Agression envers l’Union européenne
« La véritable source de la crise, c’est l’accueil par Madrid sous une fausse identité du chef séparatiste des milices du Polisario », a déclaré jeudi le ministre des affaires étrangères Nasser Bourita cité par l’agence officielle MAP.
« La crise durera tant que sa véritable cause ne sera pas résolue. Le Maroc refuse de recevoir ce genre d’intimidations, basées sur des clichés du passé », a-t-il dit en réponse aux multiples protestations de Madrid.
L’afflux de ces migrants « est une agression à l’égard des frontières espagnoles, mais aussi des frontières de l’Union européenne », a affirmé la ministre espagnole de la défense Margarita Robles, à l’instar de Bruxelles qui n’avait pas caché son agacement la veille.

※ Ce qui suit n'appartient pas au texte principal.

(* ===== verification/Terminal.v ===== *)
(** * The terminal simulation of the landing page (src/script.js, lines 185-351)

    A self-rescheduling animation: every callback does a piece of work and asks
    [safeTimeout] for the next one. While the tab is hidden [safeTimeout] parks the
    callback on the [visibilitychange] event instead of a timer. The page's browser
    side (live timeouts, registered listeners, [document.hidden]) is part of the
    state; any live timeout may fire and the tab may be hidden or shown at any
    point, which covers every timing. *)

From stdpp Require Import pretty.
From S2P Require Import Prelude.

#[local] Open Scope string_scope.

(** ** Markup *)

Definition quot : string := String (Ascii.ascii_of_nat 34) EmptyString.

Definition span (cls body : string) : string :=
  "<span class=" +:+ quot +:+ cls +:+ quot +:+ ">" +:+ body +:+ "</span>".

Definition command : string :=
  "varta-watch --socket /tmp/varta.sock --udp-port 9000 --key-file /tmp/varta.key".

Definition commandColored : string :=
  span "t-cmd" "varta-watch" +:+ " " +:+ span "t-flag" "--socket" +:+ " " +:+
  span "t-path" "/tmp/varta.sock" +:+ " " +:+ span "t-flag" "--udp-port" +:+ " " +:+
  span "t-num" "9000" +:+ " " +:+ span "t-flag" "--key-file" +:+ " " +:+
  span "t-path" "/tmp/varta.key".

Definition listeningHTML : string :=
  span "t-info" "&bull;" +:+ " listening on " +:+ span "t-path" "/tmp/varta.sock" +:+
  " &amp; " +:+ span "t-path" "0.0.0.0:9000 (secure UDP)".

Definition beatLine (ms : nat) : string :=
  span "t-info" "&bull;" +:+ " pid " +:+ span "t-num" "4821" +:+ " &mdash; status: " +:+
  span "t-ok" "Ok" +:+ " &mdash; last beat: " +:+ span "t-num" (pretty ms +:+ "ms") +:+ " ago".

Definition stallHTML : string :=
  span "t-warn" "&bull;" +:+ " pid " +:+ span "t-num" "4821" +:+ " &mdash; " +:+
  span "t-warn" "STALL DETECTED" +:+ " &mdash; silence: " +:+ span "t-num" "2104ms".

Definition recoveryHTML : string :=
  span "t-warn" "&rarr;" +:+ " running recovery: " +:+ span "t-cmd" "systemctl restart my-agent".

Definition metricsHTML : string :=
  span "t-info" "&bull;" +:+ " metrics &rarr; " +:+ span "t-path" "http://127.0.0.1:9100/metrics".

(** The two prompts the script writes inline. *)
Definition promptHTML : string := span "t-prompt" "$" +:+ " ".
Definition cursorHTML : string := span "t-cursor" "_".

(** [s.replace(pat, rep)] for a string pattern and a replacement without [$]. *)
Fixpoint replace_first (pat rep s : string) : string :=
  if String.prefix pat s
  then rep +:+ String.substring (String.length pat) (String.length s) s
  else match s with
       | EmptyString => EmptyString
       | String c s => String c (replace_first pat rep s)
       end.

(** The colouring of a typed prefix. *)
Definition colored (text : string) : string :=
  replace_first "/tmp/varta.key" (span "t-path" "/tmp/varta.key")
  (replace_first "9000" (span "t-num" "9000")
  (replace_first "/tmp/varta.sock" (span "t-path" "/tmp/varta.sock")
  (replace_first "--key-file" (span "t-flag" "--key-file")
  (replace_first "--udp-port" (span "t-flag" "--udp-port")
  (replace_first "--socket" (span "t-flag" "--socket") text))))).

(** ** State *)

(** A child of [terminalOutput]. The prompt line keeps the two spans the script
    holds on to: the contents of [.t-cmd], and whether [.t-cursor] is still there.
    [run] is the call of [startTerminalSimulation] whose closures hold them. *)
Inductive Content : Type :=
| Html (h : string)
| PromptLine (run : nat) (cmdSpan : string) (cursorSpan : bool).

Record Line : Type := mkLine { className : string; content : Content }.

Definition innerHTML (l : Line) : string :=
  match content l with
  | Html h => h
  | PromptLine _ cmd cursor =>
      promptHTML +:+ span "t-cmd" cmd +:+ (if cursor then cursorHTML else "")
  end.

(** The function objects handed to [safeTimeout]; those declared inside
    [startTerminalSimulation] close over the variables of one call. *)
Inductive Task : Type :=
| TypeCommand (run : nat)
| PrintListening (run : nat)
| StartHeartbeats (run : nat)
| PrintBeat (run : nat)
| TriggerStall (run : nat)
| RunRecovery (run : nat)
| PrintRecoveredBeat (run : nat)
| PrintMetrics (run : nat)
| LoopBack (run : nat)
| Restart.

(** [ms], or [base + Math.random() * spread]. *)
Inductive Delay : Type :=
| After (ms : Z)
| Between (base spread : Z).

(** The variables one call of [startTerminalSimulation] closes over. *)
Record Run : Type := mkRun { charIndex : nat; beatIndex : nat }.

Record Timeout : Type := mkTimeout { to_id : nat; to_fn : Task; to_delay : Delay }.

Record Terminal : Type := mkTerminal {
  terminalOutput : list Line;
  scrollTop : Z;
  simulationActive : bool;
  pendingTimers : list nat;
  runs : list Run;
  (** The browser's side. *)
  timeouts : list Timeout;
  nextId : nat;
  onVisible : list Task;
  hidden : bool;
}.
Lemma placed_listed (d0 : dom) (act : nat) (before : list (Heading * nat)) (b : Build) :
  page_ok d0 act -> ready d0 before b ->
  exists d3, place_tree act (b_stack b) (b_dom b) = Some d3
  /\ listed d3 (map fst (reverse before)) (map snd (reverse before))
  /\ (forall n, hasClass d3 n "current-header" = false).
Proof.
  intros [(l & Ho & Hd & span & p & Hact & Hspan & Hin & Hpl) Hdec Hfresh] Hready.
  destruct (place_tree_puts d0 act span p before b Hready Hdec Hact Hspan Hin)
    as (d3 & k1 & k2 & E & Hput & Hput' & Hface).
  destruct Hready as (lev & top & rest & Hs & Hc & _).
  pose proof (core_root d0 (b_dom b) before lev top rest ltac:(by rewrite <- Hs)) as [Hroot Hlt].
  pose proof (Hdec _ _ Hspan) as Hp. pose proof (parent_lt _ _ _ Hspan) as Hspan'.
  assert (Hp' : (p < length d0)%nat) by lia.
  assert (Hlen : length d3 = S (length (b_dom b))) by (eapply placed_length; eassumption).
  assert (Hold : forall m c, (m < length d0)%nat -> hasClass d3 m c = hasClass d0 m c).
  { intros m c Hm. apply face_class. eapply placed_face_page; eassumption. }
  assert (Hnew : forall m c, (m < length (b_dom b))%nat -> hasClass d3 m c = hasClass (b_dom b) m c).
  { intros m c Hm. apply face_class. eapply placed_face_old; eassumption. }
  assert (Hdiv : forall c, c <> "on-this-page" -> hasClass d3 (length (b_dom b)) c = false).
  { intros c Hne. assert (Hf : face d3 (length (b_dom b)) = Some ("DIV", {["on-this-page"]} ∪ ∅, None))
      by (eapply placed_face_div; eassumption). unfold face in Hf. unfold hasClass.
    destruct (d3 !! length (b_dom b)); [|done]. injection Hf as _ -> _.
    apply bool_decide_eq_false. set_solver. }
  exists d3. split; [done|]. split; [split|].
  - by rewrite !length_map.
  - destruct (placed_order d0 (b_dom b) d3 p before (b_stack b) k1 k2 Hc Hlt Hp' Hput Hput' l Ho Hd Hpl)
      as (l1 & l2 & -> & Ho').
    pose proof (proj1 (order_lt d0) _ _ Ho) as Hl.
    eexists. split; [exact Ho'|]. split; [eapply placed_NoDup; eassumption|].
    rewrite !list.filter_app, filter_cons, decide_False by (by rewrite Hdiv).
    rewrite list.Forall_forall in Hl.
    rewrite (filter_none _ l1), (filter_none _ l2), app_nil_r; cbn [app].
    + rewrite map_map. rewrite <- (c_anchors _ _ _ _ Hc).
      apply filter_ext_in. intros m Hm%elem_of_seq. apply Hnew. lia.
    + intros m Hm. rewrite Hold by (apply Hl; set_solver). apply Hfresh.
    + intros m Hm. rewrite Hold by (apply Hl; set_solver). apply Hfresh.
  - intros j h li Hh Hli.
    assert (Hj : reverse before !! j = Some (h, li)).
    { rewrite lookup_map in Hh. rewrite lookup_map in Hli. destruct (reverse before !! j) as [[? ?]|]; cbn in *; congruence. }
    rewrite zip_take_pairs. destruct (items_at _ _ _ _ _ _ (c_items _ _ _ _ Hc) Hj) as [Hi He].
    split.
    + destruct Hi as (H1 & H2 & H3 & H4 & H5 & H6). split_and!.
      * eapply placed_parent; eassumption.
      * eapply placed_parent; eassumption.
      * rewrite <- H3. apply face_href. eapply placed_face_old; eassumption.
      * lia.
      * rewrite <- H5. apply face_item. eapply placed_face_old; eassumption.
      * rewrite <- H6. apply face_item. eapply placed_face_old; [eassumption|lia].
    + assert (Hx : encl (b_dom b) (length d0) (li + 2)
                     (li :: enclosing (reverse (take j (reverse before))) (level (h_tag h)))).
      { destruct Hi as (H1 & H2 & _ & H4 & H5 & H6).
        apply (encl_step _ _ _ (li + 1)) in He; [|done|lia]. rewrite H6 in He.
        apply (encl_step _ _ _ (li + 2)) in He; [|done|lia]. by rewrite H5 in He. }
      eapply placed_encl; try eassumption. intros n. apply Hfresh.
  - intros n. destruct (decide (n < length d0)%nat); [rewrite Hold by done; apply Hfresh|].
    destruct (decide (n < length (b_dom b))%nat).
    + rewrite Hnew by done. apply (c_none _ _ _ _ Hc). lia.
    + destruct (decide (n = length (b_dom b))) as [->|]; [by apply Hdiv|].
      unfold hasClass. by rewrite lookup_ge_None_2 by lia.
Qed.
(* ===== verification/TocPage.v ===== *)
(** * Following the reader in the table of contents (src/_site/book/toc-2d897c67.js)

    The rest of the script that lists the headings: the handler that builds the list, the
    threshold line that moves with the scrolling, the choice of the current heading, the
    marking of its link and the unfolding of the items around it, and the clicks.

    Pixel coordinates are exact rationals: the rounding of doubles is not modelled.
    The debugging aid ([thresholdDebug], [drawDebugLine]), which is off unless it is called
    from the console, is in [TocDebug]. *)

From Stdlib Require Import QArith_base Qminmax Lqa.
From S2P Require Import Prelude Dom Toc.

(** ** The script's state and handlers *)

(** The variables of the script, with what it has scheduled: the animation frames a click
    waits for (how many, and the link's [href]) and the timers that end the pause. *)
Record Toc : Type := mkToc {
  lastKnownScrollPosition : Q;
  threshold : Q;
  disableScroll : bool;
  headers : list Heading;
  headerToggles : list nat;
  page : dom;
  frames : list (nat * string);
  timers : nat;
}.

(** What the script reads of the window and of the layout: [rect_top i] is the top of the
    [i]-th heading, [bottom_of id] the bottom of the element of that id. *)
Record View : Type := mkView {
  pageYOffset : Q;
  docScrollTop : Q;
  innerHeight : Q;
  scrollHeight : Q;
  rect_top : nat -> Q;
  bottom_of : string -> option Q;
}.

Definition defaultDownThreshold : Q := 150%Q.
Definition defaultUpThreshold : Q := 300%Q.

Definition with_page (st : Toc) (d : dom) : Toc :=
  mkToc (lastKnownScrollPosition st) (threshold st) (disableScroll st) (headers st) (headerToggles st)
    d (frames st) (timers st).
Definition with_threshold (st : Toc) (q : Q) : Toc :=
  mkToc (lastKnownScrollPosition st) q (disableScroll st) (headers st) (headerToggles st)
    (page st) (frames st) (timers st).

Definition Qltb (x y : Q) : bool := negb (Qle_bool y x).
Lemma shown_event (e : event) (p : Page) : shown p -> shown (snd (on_event e p)).
Proof.
  intros Hp. assert (Hfocus : forall f, shown (set_focused f p)) by (intros f; apply (shown_other p); try done; [apply Hp|by left]).
  assert (Hset : forall t store p0, theme_name t ->
    classes p0 = classes p -> previousTheme p0 = previousTheme p -> aria_expanded p0 = popup_shown p0 ->
    (can_read = true -> can_write = true -> store = false -> t = get_theme p0) -> shown (snd (set_theme t store p0))).
  { intros t store p0 Ht E1 E2 E3 Hs. eapply set_theme_shown; [done|done| | |done].
    - exists (previousTheme p). rewrite E1, E2. split_and!; [apply Hp|apply Hp|by left].
    - rewrite E2. apply Hp. }
  destruct e as [d| |id|r| |key|]; unfold on_event; unfold_m.
  - apply Hset; [apply get_theme_name|done|done|apply Hp|done].
  - unfold hideThemes, showThemes. unfold_m. destruct (popup_shown p); [by apply (shown_other p); auto|].
    destruct (button _); by apply (shown_other p); auto.
  - case_bool_decide as Hid; [|done]. destruct (Hids id Hid) as [t ->].
    unfold popup_click, delete_saved_theme. unfold_m. case_bool_decide; [done|].
    destruct (strip_prefix prefix t) as [-> ->]. destruct (String.eqb t "default_theme").
    + destruct can_read eqn:Hr; [|done]. apply Hset; [apply get_theme_name|done|done|apply Hp|done].
    + apply Hset; [by left|done|done|apply Hp|done].
  - destruct r; unfold hideThemes; unfold_m; [by apply (shown_other p); auto|done].
  - destruct (popup_shown p); unfold hideThemes; unfold_m; [by apply (shown_other p); auto|done].
  - unfold on_key, hideThemes, focus_on. unfold_m.
    repeat case_match; try done; try (by apply (shown_other p); auto); by apply Hfocus.
  - unfold on_meta_timer. cbn [snd]. destruct (meta_timers p) as [|n]; [done|].
    apply (shown_other p); try done; [apply Hp|by right].
Qed.
End kept.

Definition run (es : list event) (p : Page) : Page := foldl (fun p e => snd (on_event e p)) p es.

Lemma start_shown (others : gset string) (x : string) (p : Page) :
  (forall t, theme_name t -> t ∉ others) -> (forall id, id ∈ themeIds -> exists t, id = prefix +:+ t) ->
  (forall t, theme_name t -> prefix +:+ t ∈ themeIds) ->
  classes p = {[x]} ∪ others -> x = default_theme \/ x = get_theme p -> aria_expanded p = popup_shown p ->
  shown others (snd (start p)) /\ previousTheme (snd (start p)) = get_theme p.
Proof.
  intros Ho Hi Hb Hcl Hx Hpop. unfold start. unfold_m.
  set (p0 := set_classes (classes p) default_theme p).
  assert (Hg : get_theme p0 = get_theme p) by (by apply get_theme_eq).
  assert (Hd : theme_name default_theme) by (right; by left).
  destruct (set_theme_shown others Ho Hi Hb (get_theme p0) false p0) as (H1 & H2 & _);
    [apply get_theme_name|done| |done|done|by rewrite H2].
  exists x. split; [done|]. destruct Hx as [->| ->]; [by split; [|left]|].
  split; [apply get_theme_name|right; by symmetry].
Qed.
(* ===== verification/Sidebar.v ===== *)
(** * The book's sidebar (src/_site/book/book-a0b12cfe.js, [sidebar])

    The block that shows and hides the sidebar: the toggle (a label and its checkbox), the
    end of the transition, the drag handle and swipes. Mouse coordinates are whole pixels,
    touches are rational. *)

From Stdlib Require Import QArith_base Qminmax Qabs Lqa.
From S2P Require Import Prelude.

(** [visible] and [resizing] are the classes [sidebar-visible] and [sidebar-resizing] of the
    root element, [tabs] the tab indices of the sidebar's links, [display_none] its inline
    style, [width] the number of pixels of the property [--sidebar-target-width] when it is
    set, [listening] whether [resize] and [stopResize] are registered on the window. *)
Record Page : Type := mkPage {
  visible : bool;
  tabs : list Z;
  aria_expanded : bool;
  aria_hidden : bool;
  stored : option string;
  display_none : bool;
  checked : bool;
  width : option Z;
  resizing : bool;
  listening : bool;
  firstContact : option (Q * Z);
}.

Section sidebar.
Context (can_write : bool).

Definition remember (v : string) (o : option string) : option string := if can_write then Some v else o.

Definition showSidebar (p : Page) : Page :=
  mkPage true (map (fun _ => 0) (tabs p)) true false (remember "visible" (stored p)) (display_none p) (checked p)
    (width p) (resizing p) (listening p) (firstContact p).

Definition hideSidebar (p : Page) : Page :=
  mkPage false (map (fun _ => -1) (tabs p)) false true (remember "hidden" (stored p)) (display_none p) (checked p)
    (width p) (resizing p) (listening p) (firstContact p).

Definition set_display (b : bool) (p : Page) : Page :=
  mkPage (visible p) (tabs p) (aria_expanded p) (aria_hidden p) (stored p) b (checked p) (width p) (resizing p)
    (listening p) (firstContact p).
Definition set_checked (b : bool) (p : Page) : Page :=
  mkPage (visible p) (tabs p) (aria_expanded p) (aria_hidden p) (stored p) (display_none p) b (width p) (resizing p)
    (listening p) (firstContact p).
Definition set_width (w : Z) (p : Page) : Page :=
  mkPage (visible p) (tabs p) (aria_expanded p) (aria_hidden p) (stored p) (display_none p) (checked p) (Some w)
    (resizing p) (listening p) (firstContact p).
Definition set_resizing (b : bool) (p : Page) : Page :=
  mkPage (visible p) (tabs p) (aria_expanded p) (aria_hidden p) (stored p) (display_none p) (checked p) (width p) b b
    (firstContact p).
Definition set_contact (c : option (Q * Z)) (p : Page) : Page :=
  mkPage (visible p) (tabs p) (aria_expanded p) (aria_hidden p) (stored p) (display_none p) (checked p) (width p)
    (resizing p) (listening p) c.

Definition start (p : Page) : Page := if negb (visible p) then set_display true p else p.

Definition on_transitionend (p : Page) : Page := if negb (checked p) then set_display true p else p.

Definition on_toggle_click (p : Page) : Page := if negb (checked p) then set_display false p else p.

(** The listener of the checkbox's [change]. An unset width reads as NaN, which is not
    smaller than 150. *)
Definition sidebarToggle (p : Page) : Page :=
  if checked p then
    let p := match width p with
             | Some current_width => if current_width <? 150 then set_width 150 p else p
             | None => p
             end in
    showSidebar p
  else hideSidebar p.

Definition initResize (p : Page) : Page := set_resizing true p.
Definition stopResize (p : Page) : Page := set_resizing false p.

Definition resize (clientX offsetLeft innerWidth : Z) (p : Page) : Page :=
  let pos := clientX - offsetLeft in
  if pos <? 20 then hideSidebar p
  else
    let p := if negb (visible p) then showSidebar p else p in
    set_width (Z.min pos (innerWidth - 100)) p.

Definition on_touchstart (x : Q) (now : Z) (p : Page) : Page := set_contact (Some (x, now)) p.

Definition on_touchmove (curX : Q) (now : Z) (clientWidth : Z) (p : Page) : Page :=
  match firstContact p with
  | None => p
  | Some (x, time) =>
      let xDiff := (curX - x)%Q in
      let tDiff := now - time in
      if (tDiff <? 250) && Qle_bool 150 (Qabs xDiff) then
        set_contact None
          (if Qle_bool 0 xDiff && negb (Qle_bool (Qmin (inject_Z clientWidth * (1 # 4)) 300) x) then showSidebar p
           else if negb (Qle_bool 0 xDiff) && negb (Qle_bool 300 curX) then hideSidebar p
           else p)
      else p
  end.

(** The toggle is the label of the checkbox: after its own listener the browser flips the
    checkbox and reports the change. *)
Inductive event : Type :=
| ToggleClicked
| TransitionEnded
| HandlePressed
| MouseMoved (clientX offsetLeft innerWidth : Z)
| MouseReleased
| TouchStarted (x : Q) (now : Z)
| TouchMoved (curX : Q) (now clientWidth : Z).

Definition on_event (e : event) (p : Page) : Page :=
  match e with
  | ToggleClicked => let p := on_toggle_click p in sidebarToggle (set_checked (negb (checked p)) p)
  | TransitionEnded => on_transitionend p
  | HandlePressed => initResize p
  | MouseMoved x l w => if listening p then resize x l w p else p
  | MouseReleased => if listening p then stopResize p else p
  | TouchStarted x now => on_touchstart x now p
  | TouchMoved x now w => on_touchmove x now w p
  end.

Definition run (es : list event) (p : Page) : Page := foldl (fun p e => on_event e p) p es.

(** *** What the handlers keep *)

(** What is told to assistive technology and to the keyboard agrees with the class. *)
Record agrees (p : Page) : Prop := {
  ag_expanded : aria_expanded p = visible p;
  ag_hidden : aria_hidden p = negb (visible p);
  ag_tabs : Forall (fun t => t = if visible p then 0 else -1) (tabs p);
  ag_resizing : listening p = resizing p;
}.

(** Storage holds the last choice, or there has been none since [p0]. *)
Definition kept_from (p0 p : Page) : Prop :=
  (visible p = visible p0 /\ stored p = stored p0)
  \/ (can_write = true -> stored p = Some (if visible p then "visible" else "hidden")%string).

(** The checkbox, the class and the inline style tell the same. *)
Record in_step (p : Page) : Prop := {
  is_checked : checked p = visible p;
  is_displayed : visible p = true -> display_none p = false;
}.

Definition by_toggle (e : event) : bool :=
  match e with ToggleClicked | TransitionEnded => true | _ => false end.

Lemma Forall_const {A} (x : Z) (l : list A) : Forall (fun t => t = x) (map (fun _ => x) l).
Proof. induction l; by constructor. Qed.

Lemma agrees_show p : listening p = resizing p -> agrees (showSidebar p).
Proof. intros H. split; try done. apply Forall_const. Qed.
Lemma agrees_hide p : listening p = resizing p -> agrees (hideSidebar p).
Proof. intros H. split; try done. apply Forall_const. Qed.

Lemma kept_show p0 p : kept_from p0 (showSidebar p).
Proof. right. intros Hw. unfold showSidebar, remember. cbn. by rewrite Hw. Qed.
Lemma kept_hide p0 p : kept_from p0 (hideSidebar p).
Proof. right. intros Hw. unfold hideSidebar, remember. cbn. by rewrite Hw. Qed.

Lemma kept_same p0 p q : visible q = visible p -> stored q = stored p -> kept_from p0 p -> kept_from p0 q.
Proof. unfold kept_from. by intros -> ->. Qed.

Lemma agrees_same p q :
  visible q = visible p -> tabs q = tabs p -> aria_expanded q = aria_expanded p -> aria_hidden q = aria_hidden p ->
  listening q = resizing q -> agrees p -> agrees q.
Proof. intros E1 E2 E3 E4 E5 [H1 H2 H3 H4]. split; by rewrite ?E1, ?E2, ?E3, ?E4. Qed.

(** Each handler either shows the sidebar, hides it, or leaves what [agrees] and
    [kept_from] look at as it was. *)
Lemma event_keeps p0 e p : agrees p -> kept_from p0 p -> agrees (on_event e p) /\ kept_from p0 (on_event e p).
Proof.
  intros Ha Hk. pose proof (ag_resizing p Ha) as Hl.
  destruct e as [| | |x l w| |x now|x now w]; cbn [on_event];
    unfold on_toggle_click, sidebarToggle, on_transitionend, initResize, resize, stopResize, on_touchstart, on_touchmove;
    repeat case_match; split;
    first [ done | apply agrees_show; cbn; congruence | apply agrees_hide; cbn; congruence
          | apply kept_show | apply kept_hide | apply (agrees_same p); cbn; congruence | by apply (kept_same p0 p)
          | apply (agrees_same (showSidebar p)); [done..|cbn; congruence|apply agrees_show; congruence]
          | apply (agrees_same (hideSidebar p)); [done..|cbn; congruence|apply agrees_hide; congruence]
          | eapply kept_same; [..|apply kept_show]; done | eapply kept_same; [..|apply kept_hide]; done].
Qed.

Lemma toggle_in_step e p : by_toggle e = true -> in_step p -> in_step (on_event e p).
Proof.
  intros He [H1 H2]. destruct e; try done; cbn [on_event].
  - unfold on_toggle_click, sidebarToggle. destruct (checked p) eqn:Hc; cbn; rewrite ?Hc; cbn; [done|].
    destruct (width p) as [w|]; [destruct (w <? 150)|]; done.
  - unfold on_transitionend. destruct (checked p) eqn:Hc; cbn; [split; [congruence|done]|].
    split; cbn; [congruence|]. intros Hv. congruence.
Qed.

(** C32. The sidebar's page stays consistent. After any sequence of toggles, drags of the
    handle, swipes and ends of transitions, what assistive technology and the keyboard are
    told ([aria-expanded], [aria-hidden], the links' tab index) agrees with the class
    [sidebar-visible]; the drag's listeners are registered exactly while the page is marked
    as resizing; and a choice made since the page was loaded is the one in storage, where the
    browser lets the page write it. With the toggle alone the checkbox agrees with the class
    too, and a visible sidebar is displayed. *)
Theorem sidebar_consistent (p : Page) (es : list event) :
  agrees p ->
  let q := run es (start p) in
  agrees q /\ kept_from p q
  /\ (checked p = visible p -> display_none p = false -> forallb by_toggle es = true -> in_step q).
Proof.
  intros Ha q.
  assert (Hk : agrees q /\ kept_from p q).
  { unfold q, run, start. assert (H : agrees (if negb (visible p) then set_display true p else p)
      /\ kept_from p (if negb (visible p) then set_display true p else p)).
    { destruct (negb (visible p)); (split; [by apply (agrees_same p); try done; apply Ha|by left]). }
    revert H. generalize (if negb (visible p) then set_display true p else p).
    induction es as [|e es IH]; intros p0 [H1 H2]; [done|]. cbn [foldl]. by apply IH, event_keeps. }
  split_and!; [apply Hk|apply Hk|]. intros Hc Hd. unfold q, run, start.
  assert (H : in_step (if negb (visible p) then set_display true p else p)).
  { destruct (visible p) eqn:Hv; cbn; split; cbn; congruence. }
  revert H. generalize (if negb (visible p) then set_display true p else p).
  clear q Hk. induction es as [|e es IH]; intros p0 H; [done|]. cbn [forallb foldl]. intros [He Hes]%andb_true_iff.
  apply IH; [by apply toggle_in_step|done].
Qed.

(** A swipe cannot open the sidebar. On a page whose sidebar is collapsed (not checked, so
    the inline style hides it) a swipe from the left edge marks the sidebar as visible, to
    assistive technology and in storage too, and leaves the style that hides it; the next
    click on the toggle is the first thing to display it. *)
Theorem swipe_opens_nothing (p : Page) (x curX : Q) (t now clientWidth : Z) :
  checked p = false -> display_none p = true ->
  now - t < 250 -> (150 <= curX - x)%Q -> (x < Qmin (inject_Z clientWidth * (1 # 4)) 300)%Q ->
  let q := run [TouchStarted x t; TouchMoved curX now clientWidth] p in
  visible q = true /\ aria_hidden q = false /\ display_none q = true
  /\ display_none (on_event TransitionEnded q) = true /\ display_none (on_event ToggleClicked q) = false.
Proof.
  intros Hc Hd Ht Hx Hl. unfold run. cbn [foldl on_event]. unfold on_touchstart, on_touchmove.
  cbn [firstContact set_contact].
  assert (H0 : Qle_bool 0 (curX - x) = true) by (apply Qle_bool_iff; lra).
  assert (H1 : Qle_bool 150 (Qabs (curX - x)) = true).
  { apply Qle_bool_iff. rewrite Qabs_pos by lra. done. }
  assert (H2 : Qle_bool (Qmin (inject_Z clientWidth * (1 # 4)) 300) x = false).
  { destruct (Qle_bool _ x) eqn:E; [|done]. apply Qle_bool_iff in E. lra. }
  rewrite H0, H1, H2, (proj2 (Z.ltb_lt _ _)) by lia. cbn.
  unfold on_transitionend, on_toggle_click, sidebarToggle. cbn. rewrite Hc, Hd. cbn.
  split_and!; try done. rewrite Hc. by destruct (width p) as [w|]; [destruct (w <? 150)|].
Qed.
End sidebar.

(** A page as its own markup leaves it, wide or narrow. *)
Definition fresh (v : bool) : Page :=
  mkPage v [if v then 0 else -1; if v then 0 else -1] v (negb v) None false v None false false None.

Lemma sidebar_consistent_witness :
  let q := run true [ToggleClicked; TransitionEnded; ToggleClicked; HandlePressed; MouseMoved 260 0 1200; MouseReleased]
             (start (fresh true)) in
  agrees q /\ width q = Some 260.
Proof.
  intros q. split; [|reflexivity].
  refine (proj1 (sidebar_consistent true (fresh true)
    [ToggleClicked; TransitionEnded; ToggleClicked; HandlePressed; MouseMoved 260 0 1200; MouseReleased] _)).
  split; try reflexivity. repeat constructor.
Defined.

Lemma swipe_opens_nothing_witness :
  let q := run true [TouchStarted 10 0; TouchMoved 200 100 800] (start (fresh false)) in
  visible q = true /\ display_none q = true.
Proof.
  destruct (swipe_opens_nothing true (start (fresh false)) 10 200 0 100 800) as (H1 & _ & H2 & _);
    [reflexivity|reflexivity|lia|discriminate|reflexivity|by split].
Defined.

Les deux pays se renvoient aussi la balle sur le traitement des mineurs : Madrid reproche qu’on les ait laissés passer et Rabat affirme que les moyens employés pour les refouler étaient disproportionnés.
Amnesty International a renvoyé dos à dos les deux pays : « Les demandeurs d’asile et les migrants sont utilisés comme les pions d’un jeu politique entre le Maroc et l’Espagne », a déclaré l’ONG en ajoutant qu’« environ 2 000 enfants non accompagnés » avaient rallié l’enclave. Il en restait jeudi 800 sur « quelque 1 500 » arrivés, selon la préfecture de Ceuta.
Les habitants de la ville portuaire oscillent entre panique, colère ou pitié. Si certains sont touchés par la détresse de ces jeunes et leur fournissent de la nourriture, une couverture ou de la monnaie, d’autres sont énervés par leur présence, craignant que la situation ne dégénère.
L’enclave de Ceuta, héritée de l’époque de la colonisation espagnole, est l’une des deux seules frontières terrestres de l’Union européenne avec l’Afrique, avec l’enclave de Melilla 400 kilomètres plus à l’est.